A Stable Mixed Finite Element Method for the Simulation of Stokes Flow Using Divergence Balanced H(Div)-L2 Pair of Approximation Spaces

The Stokes equations are used to model the motion of fluid flows where inertial terms can be neglected. Traditional finite element approaches such as the Taylor–Hood element do not ensure local conservation pointwise of the mass. This can be achieved by employing a mixed formulation with the proper combination of $H\left(\text{div}\right)$ and $L^2$ spaces. In this context, this article presents a new hybrid-hybrid formulation to solve the Stokes equations. By applying Lagrange multipliers, the continuity of the tangential velocity is enforced, which is not intrinsically guaranteed by $H\left(\text{div}\right)$ spaces.
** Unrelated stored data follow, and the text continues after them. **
(* ===== verification/Json.v ===== *)
(** * Python values of a decoded JSON body, and the Python operations the
    handlers apply to them

    [request.get_json()] hands routes.py the Python value of the body:
    [None], [bool], [int], [float], [str], [list] or [dict].  The handlers
    and validators then apply [not x], [lo <= x <= hi], [data.get(k)],
    [k in data] and [data[k]] to such values; each is modelled here with
    the exception CPython raises where it raises.  A [dict] decoded by
    Python's json module keeps the last of duplicated keys: [obj_get]
    looks up the last binding. *)

From Stdlib Require Import ZArith QArith String Ascii.
From stdpp Require Import base list strings.
From S2P Require Import Prelude.

(** The exceptions a request can raise on its way through the handlers. *)
Inductive py_exc :=
| AssertionError        (** raised by the validators of models.py *)
| TypeError             (** an operator applied to an operand of the wrong type *)
| AttributeError        (** [x.get] on a value that is not a dict *)
| KeyError              (** [d[k]] for a key the dict lacks *)
| IndexError            (** [seq[i]] out of range *)
| DBAPIError            (** sqlite3 refuses to bind a parameter at flush *)
| InvalidRequestError   (** SQLAlchemy: an identity of the wrong shape *)
| HTTPError (code : Z). (** a werkzeug HTTPException, e.g. from get_json *)

Abbreviation pyres := (result py_exc).

Inductive json :=
| JNull
| JBool (b : bool)
| JInt (n : Z)
| JFloat (q : Q)
| JStr (s : string)
| JArr (l : list json)
| JObj (kvs : list (string * json)).

(** ** Truthiness: [bool(x)] as [if not x] evaluates it *)
Definition truthy (v : json) : bool :=
  match v with
  | JNull => false
  | JBool b => b
  | JInt n => negb (n =? 0)%Z
  | JFloat q => negb (Qeq_bool q 0)
  | JStr s => negb (String.eqb s "")
  | JArr l => match l with [] => false | _ => true end
  | JObj kvs => match kvs with [] => false | _ => true end
  end.

(** ** Order comparison with an [int] literal

    [bool] is a subclass of [int] ([True == 1]), [int] and [float] compare
    exactly; an int compared with [None], a [str], a [list] or a [dict]
    raises TypeError. *)
Definition as_number (v : json) : option Q :=
  match v with
  | JBool b => Some (inject_Z (Z.b2z b))
  | JInt n => Some (inject_Z n)
  | JFloat q => Some q
  | _ => None
  end.

(** [lo <= v] and [v <= hi] for an int literal [lo] or [hi]. *)
Definition int_le_py (lo : Z) (v : json) : pyres bool :=
  match as_number v with
  | Some q => Ok (Qle_bool (inject_Z lo) q)
  | None => raise TypeError
  end.

Definition py_le_int (v : json) (hi : Z) : pyres bool :=
  match as_number v with
  | Some q => Ok (Qle_bool q (inject_Z hi))
  | None => raise TypeError
  end.

(** The chained comparison [lo <= v <= hi] is [lo <= v and v <= hi]
    with [v] evaluated once; the second comparison runs only when the
    first holds. *)
Definition chain_le (lo : Z) (v : json) (hi : Z) : pyres bool :=
  b <- int_le_py lo v ;;
  if b then py_le_int v hi else Ok false.

(** ** Dict access: [data.get(k)], [k in data], [data[k]] *)
Definition obj_get (kvs : list (string * json)) (k : string) : option json :=
  fold_left (fun acc kv => if String.eqb kv.1 k then Some kv.2 else acc) kvs None.

(** [data.get(k)]: [None] for a missing key; only a dict has [get]. *)
Definition py_get (data : json) (k : string) : pyres json :=
  match data with
  | JObj kvs => Ok (default JNull (obj_get kvs k))
  | _ => raise AttributeError
  end.

(** [needle in hay] for two strings: substring search. *)
Fixpoint str_contains (needle hay : string) : bool :=
  String.prefix needle hay ||
  match hay with
  | EmptyString => false
  | String _ hay' => str_contains needle hay'
  end.

Definition is_str (s : string) (v : json) : bool :=
  match v with JStr s' => String.eqb s' s | _ => false end.

(** [k in data] for a string [k]: key membership for a dict, element
    equality for a list (only the string [k] equals [k]), substring for
    a string, TypeError for [None], numbers and booleans. *)
Definition py_in (k : string) (data : json) : pyres bool :=
  match data with
  | JObj kvs => Ok (bool_decide (is_Some (obj_get kvs k)))
  | JArr l => Ok (existsb (is_str k) l)
  | JStr s => Ok (str_contains k s)
  | _ => raise TypeError
  end.

(** [data[k]] for a string [k]: a list or a string index must be an
    int, and [None] and numbers are not subscriptable. *)
Definition py_getitem (data : json) (k : string) : pyres json :=
  match data with
  | JObj kvs => match obj_get kvs k with Some v => Ok v | None => raise KeyError end
  | _ => raise TypeError
  end.

(** ** What sqlite3 can bind as a parameter

    [None], [bool], [int] within 64 bits, [float] and [str] bind; a
    [list] or a [dict] does not, and an int outside 64 bits raises
    OverflowError; SQLAlchemy wraps both at flush. *)
Definition sqlite_bindable (v : json) : bool :=
  match v with
  | JInt n => bool_decide (- 2 ^ 63 <= n < 2 ^ 63)%Z
  | JArr _ | JObj _ => false
  | _ => true
  end.

(** ** The decimal text of an integer ([str(n)], SQLite's [%lld]) *)

(** The decimal digits of [n], least significant first; [fuel] bounds
    the number of digits. *)
Fixpoint dec_rev (fuel : nat) (n : N) : list N :=
  match fuel with
  | O => []
  | S f => (n mod 10)%N :: (if (n <? 10)%N then [] else dec_rev f (n / 10))
  end.

Definition digit_char (d : N) : ascii := ascii_of_N (48 + d).

Definition str_of_digits (ds : list N) : string := string_of_list_ascii (map digit_char ds).

(** [n < 2 ^ size n <= 10 ^ size n], so [S (size n)] digits are
    enough. *)
Definition dec_string (n : N) : string :=
  str_of_digits (rev (dec_rev (S (N.to_nat (N.size n))) n)).

(** The value of a list of decimal digits, most significant first. *)
Definition horner (ds : list N) (acc : Z) : Z :=
  fold_left (fun a d => a * 10 + Z.of_N d)%Z ds acc.

Definition int_text (n : Z) : string :=
  if (n <? 0)%Z then String "-" (dec_string (Z.to_N (- n))) else dec_string (Z.to_N n).

(** ** Lemmas *)

Lemma obj_get_fold_acc (kvs : list (string * json)) k acc :
  fold_left (fun acc kv => if String.eqb kv.1 k then Some kv.2 else acc) kvs acc =
  match obj_get kvs k with Some v => Some v | None => acc end.
Proof. apply (fold_last_acc String.eqb). Qed.

Lemma obj_get_app (kvs1 kvs2 : list (string * json)) k :
  obj_get (kvs1 ++ kvs2) k =
  match obj_get kvs2 k with Some v => Some v | None => obj_get kvs1 k end.
Proof. unfold obj_get at 1. by rewrite fold_left_app, obj_get_fold_acc. Qed.

Lemma obj_get_cons_last kvs k v :
  obj_get (kvs ++ [(k, v)]) k = Some v.
Proof. rewrite obj_get_app. unfold obj_get at 1. cbn [fold_left fst snd]. by rewrite String.eqb_refl. Qed.

(** The chained comparison succeeds exactly on numbers and then decides
    the interval. *)
Lemma chain_le_number lo v hi q :
  as_number v = Some q ->
  chain_le lo v hi = Ok (Qle_bool (inject_Z lo) q && Qle_bool q (inject_Z hi)).
Proof.
  intros Hq. unfold chain_le, int_le_py, py_le_int. rewrite Hq. simpl.
  by destruct (Qle_bool (inject_Z lo) q).
Qed.

Lemma chain_le_not_number lo v hi :
  as_number v = None -> chain_le lo v hi = raise TypeError.
Proof. intros Hq. unfold chain_le, int_le_py. by rewrite Hq. Qed.

(** On an [int] the comparison is the integer interval test. *)
Lemma chain_le_int lo n hi :
  chain_le lo (JInt n) hi = Ok ((lo <=? n) && (n <=? hi))%Z.
Proof.
  rewrite (chain_le_number lo (JInt n) hi (inject_Z n)) by done.
  f_equal. f_equal; apply eq_true_iff_eq;
    rewrite Qle_bool_iff, <- Zle_Qle; symmetry; apply Z.leb_le.
Qed.

Lemma py_get_obj kvs k : py_get (JObj kvs) k = Ok (default JNull (obj_get kvs k)).
Proof. reflexivity. Qed.

#[export] Hint Rewrite chain_le_int py_get_obj : camp_rw.

(** [seq[i]] for a Python list with a non-negative index. *)
Definition py_index {A} (l : list A) (i : nat) : pyres A :=
  match nth_error l i with Some x => Ok x | None => raise IndexError end.

Lemma py_index_lt {A} (l : list A) i :
  (i < length l)%nat -> exists x, py_index l i = Ok x /\ x ∈ l.
Proof.
  intros Hi. unfold py_index. destruct (nth_error l i) as [x|] eqn:E.
  - exists x. split; [done|]. apply list_elem_of_In. by eapply nth_error_In.
  - apply nth_error_None in E. lia.
Qed.

Lemma dec_rev_digits f n : Forall (fun d => d < 10)%N (dec_rev f n).
Proof.
  revert n. induction f as [|f IH]; intros n; simpl; [constructor|].
  constructor; [apply N.mod_lt; lia|]. destruct (n <? 10)%N; [constructor|apply IH].
Qed.

Lemma horner_rev_dec f n : (n < 10 ^ N.of_nat f)%N -> horner (rev (dec_rev f n)) 0 = Z.of_N n.
Proof.
  revert n. induction f as [|f IH]; intros n Hn; simpl.
  - simpl in Hn. unfold horner; simpl. lia.
  - pose proof (N.div_mod n 10 ltac:(lia)) as Hdm. pose proof (N.mod_lt n 10 ltac:(lia)).
    destruct (N.ltb_spec n 10) as [Hlt|Hge].
    + unfold horner; simpl. rewrite N.mod_small by exact Hlt. lia.
    + unfold horner. rewrite fold_left_app. fold (horner (rev (dec_rev f (n / 10))) 0).
      rewrite IH; simpl.
      * lia.
      * apply N.Div0.div_lt_upper_bound.
        rewrite Nat2N.inj_succ, N.pow_succ_r' in Hn. exact Hn.
Qed.

Lemma dec_string_fuel n : (n < 10 ^ N.of_nat (S (N.to_nat (N.size n))))%N.
Proof.
  rewrite Nat2N.inj_succ, N2Nat.id. pose proof (N.size_gt n) as Hs.
  assert (2 ^ N.size n <= 10 ^ N.size n)%N by (apply N.pow_le_mono_l; lia).
  rewrite N.pow_succ_r'. lia.
Qed.

Lemma dec_string_nonempty n : dec_string n <> EmptyString.
Proof.
  unfold dec_string, str_of_digits. simpl.
  destruct (n <? 10)%N; simpl; [done|].
  rewrite map_app. simpl. intros H.
  destruct (map digit_char (rev _)); discriminate.
Qed.

Lemma int_text_nonempty n : int_text n <> EmptyString.
Proof. unfold int_text. destruct (n <? 0)%Z; [done|apply dec_string_nonempty]. Qed.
In addition, a variation of the traditional $H\left(\text{div}\right)$ space, called Hdiv-C, is used to approximate the fields. The Hdiv-C space is created using concepts of the exact De Rham sequence and is shown to yield a smaller global system of equations than traditional finite element $H\left(\text{div}\right)$ spaces. A two-dimensional manufactured solution problem and the three-dimensional Annular-Couette flow problem are used to verify the hybrid-hybrid formulation's convergence rates, which are compared to Taylor–Hood's results. Application examples based on lab-on-chip mixers are analyzed to demonstrate the robustness of the proposed method. The examples consist of three different serpentine channel geometries: two in two dimensions (a sinusoidal and a “bumped” serpentine) and one in three dimensions (a C-shape serpentine). The results show that the hybrid-hybrid formulation combined with the Hdiv-C space is suitable for solving Stokes problems with optimal convergence rates, comparable to the Taylor–Hood element.